*Directions:* Within the data that follows, set down exactly the lines from the one containing "rewrite Hx. specialize" through the one containing "is [(None, False)];", both ends included.

Start of Entries shown

(** [log_voice_command]: a new record is appended; only the last 50 are kept. *)
Definition log_voice_command (user_id : pystr) (cmd : pystr)
    (now : datetime) : M unit :=
  modify (λ st,
    let history := default [] (voice_command_history st !! user_id) in
    let history := history ++ [{| command := cmd; command_timestamp := now |}] in
    let history :=
      if bool_decide (50 < length history) then last_n 50 history else history in
    {| heap := heap st;
       transaction_history := transaction_history st;
       voice_command_history := <[user_id := history]> (voice_command_history st) |}).

(** *** The [/detect-fraud] route *)

Inductive response (A : Type) :=
| Reply (a : A)
| Failure (status : nat) (error : string).
Arguments Reply {A} a.
Arguments Failure {A} status error.

(** [not data] for the parsed payload: an empty dict. *)
Definition empty_dict (p : payload) : bool :=
  bool_decide (user_id p = None) && bool_decide (amount p = None)
  && bool_decide (description p = None) && bool_decide (voice_command p = None)
  && bool_decide (recipient_name p = None) && bool_decide (timestamp p = None)
  && match other_keys p with [] => true | _ :: _ => false end.

(** [request.get_json()] builds a new dict. *)
Definition new_dict (p : payload) : M loc :=
  λ st,
    let l := fresh (dom (heap st)) in
    (Ok l, {| heap := <[l := p]> (heap st);
              transaction_history := transaction_history st;
              voice_command_history := voice_command_history st |}).

(** The clock readings of one request to the route. *)
Record route_clock := {
  now_log_transaction : datetime;
  now_log_voice : datetime;
  now_detect : clock
}.

Section WithUnicode.
Context {U : Unicode}.

Definition detect_fraud_body (body : payload) (clk : route_clock) : M verdict :=
  data ← new_dict body;
  d ← deref data;
  match user_id d with
  | Some user_id =>
    if nonempty user_id then
      log_transaction user_id data (now_log_transaction clk);;
      match voice_command d with
      | Some cmd => log_voice_command user_id cmd (now_log_voice clk)
      | None => mret tt
      end
    else mret tt
  | None => mret tt
  end;;
  detect_fraud data (now_detect clk).

Definition detect_fraud_route (body : payload) (clk : route_clock)
    : state → response verdict * state :=
  λ st,
    if empty_dict body then (Failure 400 "No data provided", st)
    else
      match detect_fraud_body body clk st with
      | (Ok result, st') => (Reply result, st')
      | (Raise _, st') => (Failure 500 "Internal server error", st')
      end.

End WithUnicode.

(** *** Voice commands *)

(** The dict [extract_voice_intent] returns; absent keys are [None].  The
    confidence literals are kept as the decimal fractions written in the
    source. *)
Record voice_intent := {
  intent : string;
  intent_amount : option pyfloat;
  recipient : option pystr;
  intent_confidence : Q;
  original_command : option pystr
}.

Definition send_patterns : list pystr := map py [
  "send\s+(\d+)\s+to\s+([a-zA-Z\s]+)";
  "(\d+)\s+rupees?\s+to\s+([a-zA-Z\s]+)";
  "([a-zA-Z\s]+)\s+ko\s+(\d+)\s+bhej";
  "([a-zA-Z\s]+)\s+को\s+(\d+)\s+भेज"
]%string.

Definition receive_patterns : list pystr := map py [
  "receive\s+money";
  "show\s+qr";
  "qr\s+code";
  "पैसा\s+ले";
  "क्यूआर\s+दिखा"
]%string.

Definition balance_patterns : list pystr := map py [
  "balance";
  "how\s+much";
  "कितना\s+पैसा";
  "बैलेंस";
  "बाकी"
]%string.

Definition history_patterns : list pystr := map py [
  "history";
  "transactions";
  "list";
  "इतिहास";
  "लिस्ट"
]%string.

Definition help_patterns : list pystr := map py [
  "help";
  "what\s+can\s+you\s+do";
  "मदद";
  "क्या\s+कर\s+सकते\s+हो"
]%string.

Section WithUnicode.
Context {U : Unicode}.

(** What the body of the first loop returns for a pattern that matched. *)
Definition send_money (pattern : pystr) (m : Re.captures) : result voice_intent :=
  if contains (py "ko") pattern || contains (py "को") pattern then
    (* Hindi pattern: name ko amount bhej *)
    match float_of_digits (Re.group m 2) with
    | Ok a =>
      Ok {| intent := "send_money";
            recipient := Some (strip (Re.group m 1));
            intent_amount := Some a;
            intent_confidence := 9 # 10;
            original_command := None |}
    | Raise e => Raise e
    end
  else
    (* English pattern: send amount to name *)
    match float_of_digits (Re.group m 1) with
    | Ok a =>
      Ok {| intent := "send_money";
            intent_amount := Some a;
            recipient := Some (strip (Re.group m 2));
            intent_confidence := 9 # 10;
            original_command := None |}
    | Raise e => Raise e
    end.

(** [for pattern in send_patterns: match = re.search(..); if match: return ..] *)
Fixpoint first_send (patterns : list pystr) (cmd : pystr)
    : option (result voice_intent) :=
  match patterns with
  | [] => None
  | pattern :: patterns' =>
    match Re.search pattern cmd with
    | Some m => Some (send_money pattern m)
    | None => first_send patterns' cmd
    end
  end.

(** [for pattern in patterns: if re.search(pattern, command): return ..] *)
Definition any_match (patterns : list pystr) (cmd : pystr) : bool :=
  existsb (λ pattern, bool_decide (is_Some (Re.search pattern cmd))) patterns.

Definition plain_intent (name : string) : voice_intent :=
  {| intent := name; intent_amount := None; recipient := None;
     intent_confidence := 8 # 10; original_command := None |}.

Definition extract_voice_intent (cmd : pystr) : result voice_intent :=
  match first_send send_patterns cmd with
  | Some r => r
  | None =>
    if any_match receive_patterns cmd then Ok (plain_intent "receive_money")
    else if any_match balance_patterns cmd then Ok (plain_intent "check_balance")
    else if any_match history_patterns cmd then Ok (plain_intent "view_history")
    else if any_match help_patterns cmd then Ok (plain_intent "help")
    else
      Ok {| intent := "unknown"; intent_amount := None; recipient := None;
            intent_confidence := 1 # 10; original_command := Some cmd |}
  end.

(** *** The [/process-voice] route *)

(** Its payload: [{'command': .., 'user_id': ..}]. *)
Record voice_payload := {
  payload_command : option pystr;
  payload_user_id : option pystr
}.

Definition process_voice (body : voice_payload) (now : datetime)
    : state → response voice_intent * state :=
  λ st,
    match payload_command body with
    | None => (Failure 400 "No command provided", st)
    | Some c =>
      let cmd := str_lower c in
      let user_id := default [] (payload_user_id body) in
      let st' :=
        if nonempty user_id then (log_voice_command user_id cmd now st).2 else st in
      match extract_voice_intent cmd with
      | Ok result => (Reply result, st')
      | Raise _ => (Failure 500 "Internal server error", st')
      end
    end.

End WithUnicode.

End Svc.

(* ===================================================================== *)
(** ** Vocabulary of the properties *)
(* ===================================================================== *)

Import Py Svc.

Global Instance exn_eq_dec : EqDecision exn.
Proof. solve_decision. Defined.

Global Instance result_eq_dec `{EqDecision A} : EqDecision (result A).
Proof. solve_decision. Defined.

(** *** Computations that only read *)

(** A computation is read-only when it hands back the state it was given,
    whether it returns or raises. *)
Definition readonly {A} (m : M A) : Prop := ∀ st, (m st).2 = st.
Definition bind {A B : Type} (m : M A) (k : A -> M B) : M B :=
  fun s =>
    match m s with
    | (s', Ok a) => k a s'
    | (s', Raise e) => (s', Raise e)
    end.

(** A computation that does not touch the lists. *)
Definition lift {A : Type} (r : result A) : M A := fun s => (s, r).

Definition modify (f : records -> records) : M unit := fun s => (f s, Ok tt).

Definition get : M records := fun s => (s, Ok s).

(** [assert b] *)
Definition py_assert (b : bool) : M unit :=
  if b then ret tt else lift (Raise AssertionError).

Declare Scope loop_scope.
Delimit Scope loop_scope with loop.

Notation "x <- c1 ;; c2" := (bind c1 (fun x => c2))
  (at level 61, c1 at next level, right associativity) : loop_scope.
Notation "' p <- c1 ;; c2" := (bind c1 (fun x => match x with p => c2 end))
  (at level 61, p pattern, c1 at next level, right associativity) : loop_scope.
Notation "c1 ;;; c2" := (bind c1 (fun _ => c2))
  (at level 61, right associativity) : loop_scope.

Definition append_errors (x : npfloat) (s : records) : records :=
  mkRecords (errors s ++ [x]) (errors_I s) (errors_max s) (errors_el s)
            (apertures s) (apertures_a s) (fracture_cells s).
Definition append_errors_I (x : npfloat) (s : records) : records :=
  mkRecords (errors s) (errors_I s ++ [x]) (errors_max s) (errors_el s)
            (apertures s) (apertures_a s) (fracture_cells s).
Definition append_errors_max (x : npfloat) (s : records) : records :=
  mkRecords (errors s) (errors_I s) (errors_max s ++ [x]) (errors_el s)
            (apertures s) (apertures_a s) (fracture_cells s).
Definition append_errors_el (x : npfloat) (s : records) : records :=
  mkRecords (errors s) (errors_I s) (errors_max s) (errors_el s ++ [x])
            (apertures s) (apertures_a s) (fracture_cells s).
Definition append_apertures (x : list npfloat) (s : records) : records :=
  mkRecords (errors s) (errors_I s) (errors_max s) (errors_el s)
            (apertures s ++ [x]) (apertures_a s) (fracture_cells s).
Definition append_apertures_a (x : list npfloat) (s : records) : records :=
  mkRecords (errors s) (errors_I s) (errors_max s) (errors_el s)
            (apertures s) (apertures_a s ++ [x]) (fracture_cells s).
Definition append_fracture_cells (x : Z) (s : records) : records :=
  mkRecords (errors s) (errors_I s) (errors_max s) (errors_el s)
            (apertures s) (apertures_a s) (fracture_cells s ++ [x]).

(** The mask [eta < (.9*a)] of line 259. *)
Definition interior_mask (eta : list npfloat) : list bool :=
  map (fun e => fltb e (fmul (Fin (9 / 10)) (g_a G))) eta.

(** The local variables [gb], [u] and [e], which outlive the loop. *)
Definition locals : Type := (GridBucket * list npfloat * list npfloat)%type.

Variable item : Type.

Open Scope loop_scope.
Definition cellsOf (texts : list string) : list TableCell :=
  map (fun s => mkCell (str s)) texts.

(** The table of the parser's tests. *)
Definition people : ParsedTable :=
  mkTable (mkRow (cellsOf ["Name"; "Age"]%string))
          [str "---"; str "---"]
          [mkRow (cellsOf ["John"; "25"]%string); mkRow (cellsOf ["Jane"; "30"]%string)]
          0 3.

Definition peopleText : jsstring :=
  join [nl] [str "| Name | Age |"; str "| --- | --- |"; str "| John | 25 |"; str "| Jane | 30 |"].

(** A header line followed by a line that is no separator. *)
Definition noSeparatorText : jsstring :=
  join [nl] [str "intro"; str "| Name | Age |"; str "| John | 25 |"].

(** A table with one column and no data row. *)
Definition oneColumn : ParsedTable :=
  mkTable (mkRow (cellsOf ["Only"]%string)) [str "---"] [] 0 1.

(** A table whose data row has more cells than its header. *)
Definition raggedLines : list jsstring :=
  [str "| H |"; str "| --- |"; str "| a | b |"].

Definition ragged : ParsedTable :=
  mkTable (mkRow (cellsOf ["H"]%string)) [str "---"]
          [mkRow (cellsOf ["a"; "b"]%string)] 0 2.

(** A table whose first data row has fewer cells than its header. *)
Definition shortRowText : jsstring :=
  join [nl] [str "| A | B | C |"; str "| --- | --- | --- |"; str "| 1 |"; str "| x | y | z |"].

Definition shortRow : ParsedTable :=
  mkTable (mkRow (cellsOf ["A"; "B"; "C"]%string))
          [str "---"; str "---"; str "---"]
          [mkRow (cellsOf ["1"]%string); mkRow (cellsOf ["x"; "y"; "z"]%string)] 0 3.

(** A table with the same header name twice, up to case. *)
Definition duplicated : ParsedTable :=
  mkTable (mkRow (cellsOf ["Name"; "NAME"]%string))
          [str "---"; str "---"]
          [mkRow (cellsOf ["John"; "Jane"]%string)] 0 2.

Definition duplicatedText : jsstring :=
  join [nl] [str "| Name | NAME |"; str "| --- | --- |"; str "| John | Jane |"].

(** A cell with inline markup, and a color. *)
Definition boldCell : TableCell := mkCell (str "<b>Total</b>").

Definition red : jsstring := str "#ff0000".

Definition wrapped (colorClass inner : string) : jsstring :=
  str "<div class=" ++ [dquote] ++ str colorClass ++ [dquote] ++ str ">"
    ++ str inner ++ str "</div>".

(** A CSV text whose data rows have one and three fields, under two
    headers. *)
Definition unevenCsv : jsstring :=
  join [nl] [str "name,age"; str "John"; str "Jane,30,London"].

(** A note with a table between two paragraphs. *)
Definition noteText : jsstring :=
  join [nl] [str "Some text"; str "| Name | Age |"; str "| --- | --- |"; str "| John | 25 |";
             str "More text"; str "The end"].

End Samples.

(* ===================================================================== *)
(** * Facts about the string primitives *)
(* ===================================================================== *)

Module JSFacts.

Lemma jsstring_eqb_eq (a b : jsstring) : jsstring_eqb a b = true <-> a = b.
Proof.
  unfold jsstring_eqb. destruct (list_eq_dec ascii_dec a b); split; congruence.
Qed.

Lemma includesChar_false (c : ascii) (s : jsstring) :
  includesChar c s = false <-> ~ In c s.
Proof.
  unfold includesChar. induction s as [|x s IH]; simpl.
  - tauto.
  - rewrite orb_false_iff, IH, Ascii.eqb_neq. intuition congruence.
Qed.

Lemma trimStart_length (s : jsstring) : length (trimStart s) <= length s.
Proof.
  induction s as [|c s IH]; simpl; [lia|].
  destruct (isWhiteSpace c); simpl; lia.
Qed.

Lemma trimEnd_length (s : jsstring) : length (trimEnd s) <= length s.
Proof.
  unfold trimEnd. rewrite length_rev.
  pose proof (trimStart_length (rev s)) as H. rewrite length_rev in H. exact H.
Qed.

Lemma trim_length (s : jsstring) : length (trim s) <= length s.
Proof.
  unfold trim. pose proof (trimEnd_length (trimStart s)).
  pose proof (trimStart_length s). lia.
Qed.

Lemma trimStart_head (a : ascii) (s : jsstring) :
  isWhiteSpace a = false -> trimStart (a :: s) = a :: s.
Proof. intros H. simpl. now rewrite H. Qed.

Lemma trimEnd_last (s : jsstring) (b : ascii) :
  isWhiteSpace b = false -> trimEnd (s ++ [b]) = s ++ [b].
Proof.
  intros H. unfold trimEnd. rewrite rev_app_distr. simpl.
  rewrite H. simpl. now rewrite rev_involutive.
Qed.

Lemma trimEnd_space (s : jsstring) (w : ascii) :
  isWhiteSpace w = true -> trimEnd (s ++ [w]) = trimEnd s.
Proof.
  intros H. unfold trimEnd. rewrite rev_app_distr. simpl. now rewrite H.
Qed.

(** A string with non-blank ends is its own trimmed form. *)
Lemma trim_bounded (a b : ascii) (m : jsstring) :
  isWhiteSpace a = false -> isWhiteSpace b = false ->
  trim (a :: m ++ [b]) = a :: m ++ [b].
Proof.
  intros Ha Hb. unfold trim. rewrite trimStart_head by assumption.
  change (a :: m ++ [b]) with ((a :: m) ++ [b]). now apply trimEnd_last.
Qed.

(** A trimmed, non-empty string starts with a non-blank character. *)
Lemma trim_fixed_head (a : ascii) (s : jsstring) :
  trim (a :: s) = a :: s -> isWhiteSpace a = false.
Proof.
  intros H. destruct (isWhiteSpace a) eqn:E; [|reflexivity].
  exfalso. assert (L : length (trim (a :: s)) = S (length s)) by now rewrite H.
  unfold trim in L. simpl in L. rewrite E in L.
  pose proof (trimEnd_length (trimStart s)). pose proof (trimStart_length s). lia.
Qed.

(** Trimming removes the blanks [rowLine] puts around a trimmed field. *)
Lemma trim_padded (f : jsstring) :
  trim f = f -> trim (str " " ++ f ++ str " ") = f.
Proof.
  intros H. destruct f as [|a f]; [reflexivity|].
  pose proof (trim_fixed_head _ _ H) as Ha.
  unfold trim in *. simpl. rewrite Ha.
  simpl in H. rewrite Ha in H.
  change (a :: f ++ [" "%char]) with ((a :: f) ++ [" "%char]).
  rewrite trimEnd_space by reflexivity. exact H.
Qed.

Lemma startsWith_cons (a : ascii) (s : jsstring) : startsWith [a] (a :: s) = true.
Proof. simpl. now rewrite Ascii.eqb_refl. Qed.

Lemma endsWith_snoc (a : ascii) (s : jsstring) : endsWith [a] (s ++ [a]) = true.
Proof. unfold endsWith. rewrite rev_app_distr. simpl. now rewrite Ascii.eqb_refl. Qed.

(** [s.slice(1, -1)] removes the first and the last character. *)
Lemma slice_inner (a b : ascii) (m : jsstring) :
  slice 1 (-1) (a :: m ++ [b]) = m.
Proof.
  unfold slice, sliceIndex. simpl length. rewrite length_app. simpl length.
  replace (1 <? 0)%Z with false by reflexivity.
  replace (-1 <? 0)%Z with true by reflexivity.
  rewrite Z.min_l by lia. rewrite Z.max_l by lia.
  replace (Z.to_nat 1) with 1 by reflexivity. simpl skipn.
  replace (Z.to_nat _) with (length m) by lia.
  rewrite firstn_app, Nat.sub_diag, firstn_all. simpl. now rewrite app_nil_r.
Qed.

Lemma split_single (c : ascii) (f : jsstring) :
  ~ In c f -> split c f = [f].
Proof.
  unfold split. induction f as [|x f IH]; simpl; intros H; [reflexivity|].
  destruct (splitFields c f) as [g gs] eqn:E.
  assert (Hx : Ascii.eqb x c = false) by (apply Ascii.eqb_neq; intuition).
  rewrite Hx. specialize (IH (fun i => H (or_intror i))). now inversion IH.
Qed.
(** C5.  In [calculate_file_hash_with_retry], for every [max_retries]
    whose back-off sleeps [time.sleep] accepts (up to [backoff_limit], some
    eighteen thousand million),
    - an attempt on which the path does not exist uses up one of the
      attempts and does not invoke the hasher;
    - the call never raises; it returns either [(None, False)] or a
      non-empty digest with [True], and invokes the hasher at most
      [max_retries] times;
    - when the path is missing on every attempt, all [max_retries]
      attempts are spent without a single hasher invocation and the result
      is [(None, False)];
    - when every attempt fails, the path being missing or the hasher
      returning [None], the result is [(None, False)]. *)
Theorem calculate_file_hash_with_retry_exhausted (p : string) (max_retries : Z)
    (w : world) :
  max_retries <= backoff_limit ->
  (forall n attempt w0,
     present_at E (tick w0) p = false ->
     retry_loop E cfg (S n) attempt p max_retries w0 =
     retry_loop E cfg n (attempt + 1) p max_retries (advance w0)) /\
  (exists r w' k,
     calculate_file_hash_with_retry E cfg p max_retries w = (Val r, w') /\
     (r = (None, false) \/ exists d, r = (Some d, true) /\ d <> ""%string) /\
     calls w' = calls w ++ repeat (CallHasher p) k /\
     (k <= Z.to_nat max_retries)%nat) /\
  ((forall t, (tick w <= t)%nat -> present_at E t p = false) ->
   exists w',
     calculate_file_hash_with_retry E cfg p max_retries w = (Val (None, false), w') /\
     calls w' = calls w /\
     tick w' = (tick w + Z.to_nat max_retries)%nat) /\
  ((forall w0, (tick w <= tick w0)%nat ->
      present_at E (tick w0) p = false \/
      fst (calculate_file_hash E p "sha256" (HASH_CHUNK_SIZE cfg) (advance w0)) = Val None) ->
   exists w',
     calculate_file_hash_with_retry E cfg p max_retries w = (Val (None, false), w')).
Proof.
  intros Hmax. split; [| split; [| split]].
  - intros n attempt w0. apply retry_loop_absent.
  - unfold calculate_file_hash_with_retry. apply retry_loop_result; [lia | exact Hmax].
  - intros Hp. unfold calculate_file_hash_with_retry.
    destruct (retry_loop_never_present (Z.to_nat max_retries) 0 p max_retries w Hp)
      as (w' & Hr & Hc & _ & _ & Ht).
    exists w'. auto.
  - intros Hfail. unfold calculate_file_hash_with_retry.
    apply retry_loop_all_fail; [lia | exact Hmax | exact Hfail].
Qed.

End of Entries shown

*Task solution:*
  rewrite Hx. specialize (IH (fun i => H (or_intror i))). now inversion IH.
Qed.
(** C5.  In [calculate_file_hash_with_retry], for every [max_retries]
    whose back-off sleeps [time.sleep] accepts (up to [backoff_limit], some
    eighteen thousand million),
    - an attempt on which the path does not exist uses up one of the
      attempts and does not invoke the hasher;
    - the call never raises; it returns either [(None, False)] or a
      non-empty digest with [True], and invokes the hasher at most
      [max_retries] times;
    - when the path is missing on every attempt, all [max_retries]
      attempts are spent without a single hasher invocation and the result
      is [(None, False)];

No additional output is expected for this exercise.